In unresectable locally advanced or metastatic NMSC, systemic therapy may be indicated. Within the last decade, clinical benefit with immune checkpoint inhibitors (ICI) have supported U.S. Food and Drug Administration (FDA) approvals for advanced MCC, CSCC, and most recently, BCC. The aim of this review is to provide an update on the regulatory approvals for immunotherapy in the treatment of advanced NMSC with a focus on cutaneous carcinomas, including MCC, BCC, and CSCC as well as uncommon skin adnexal tumors such as sebaceous carcinoma and porocarcinoma.
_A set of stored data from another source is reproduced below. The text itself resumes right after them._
(** * Sotopia-Pi demo: a shallow embedding of [app.py]

    The development follows the layout of the program:
    - [Py]: the fragment of Python the program relies on (exceptions,
      [str] operations, a state-and-exception monad);
    - [Chat]: [prepare_model] and [run_chat], with the retry loop around the
      sanitizer [format_bot_message];
    - [Profiles]: the memoized loader [get_sotopia_profiles] and the two
      dropdown queries, over an explicit heap that holds the shared store;
    - [Turns], [Graph], [Ui]: vocabulary for the statements (the calls of
      the sanitizer one by one, the edges of the relationship file), the
      information boxes and the start-up of the page;
    - [Fixtures], [MoreFixtures]: small concrete collaborators and profile
      files;
    - [ChatFacts], [LoaderFacts], [IndexFacts], [StoreFacts]: the properties
      proved, and [Scenarios]: the same at concrete inputs;
    - [ChatExtras], [LoaderExtras], [QueryExtras], [UiExtras]: further
      properties of the same code, and [MoreScenarios]: these at concrete
      inputs.

    Code that lives outside [app.py] (the [utils] module, the [json] parser,
    the model runtime) is taken as a parameter of the section that uses it. *)

From Stdlib Require Import String Ascii List Arith Lia Permutation Sorted.
From Stdlib Require Import DecimalString DecimalNat OrderedTypeEx.
From stdpp Require Import base option list gmap strings fin_maps.

Import ListNotations.
Local Open Scope string_scope.
Local Open Scope list_scope.

(* ===================================================================== *)
(** ** Python fragment *)
(* ===================================================================== *)

Module Py.

(** A [str] is held with one [ascii] per character, the character's code
    point; characters beyond U+00FF are outside the model. *)

(** Exceptions the program can observe, with the arguments they were made
    from.  [KeyError] carries the key that was looked up, a [str] or [None];
    [JSONDecodeError] the message of the parser, the document and the
    position in it.  [Exception] stands for the other subclasses of
    [Exception], made from one message; [BaseException] for the exceptions
    that are not subclasses of [Exception] ([KeyboardInterrupt],
    [SystemExit]): an [except Exception] clause lets them through. *)
Inductive exn : Type :=
| FileNotFoundError (path : string)
| JSONDecodeError (msg doc : string) (pos : nat)
| KeyError (key : option string)
| TypeError (msg : string)
| AttributeError (msg : string)
| RuntimeError (msg : string)
| Exception (msg : string)
| BaseException (msg : string).

Definition is_Exception (e : exn) : bool :=
  match e with
  | BaseException _ => false
  | _ => true
  end.

(** [str(n)] for a natural number, which is also what [%d] writes. *)
Definition str_int (n : nat) : string := NilEmpty.string_of_uint (Nat.to_uint n).

Definition backslash : ascii := ascii_of_nat 92.
Definition single_quote : ascii := ascii_of_nat 39.
Definition double_quote : ascii := ascii_of_nat 34.
Definition line_feed : ascii := ascii_of_nat 10.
We also examine ongoing trials and real-world evidence investigating the role of ICIs in the adjuvant, neoadjuvant, and refractory settings of advanced NMSCs and discuss challenges and prospects in the field. Other NMSCs such as cutaneous lymphoma, angiosarcoma, and Kaposi’s sarcoma are beyond the scope of this review.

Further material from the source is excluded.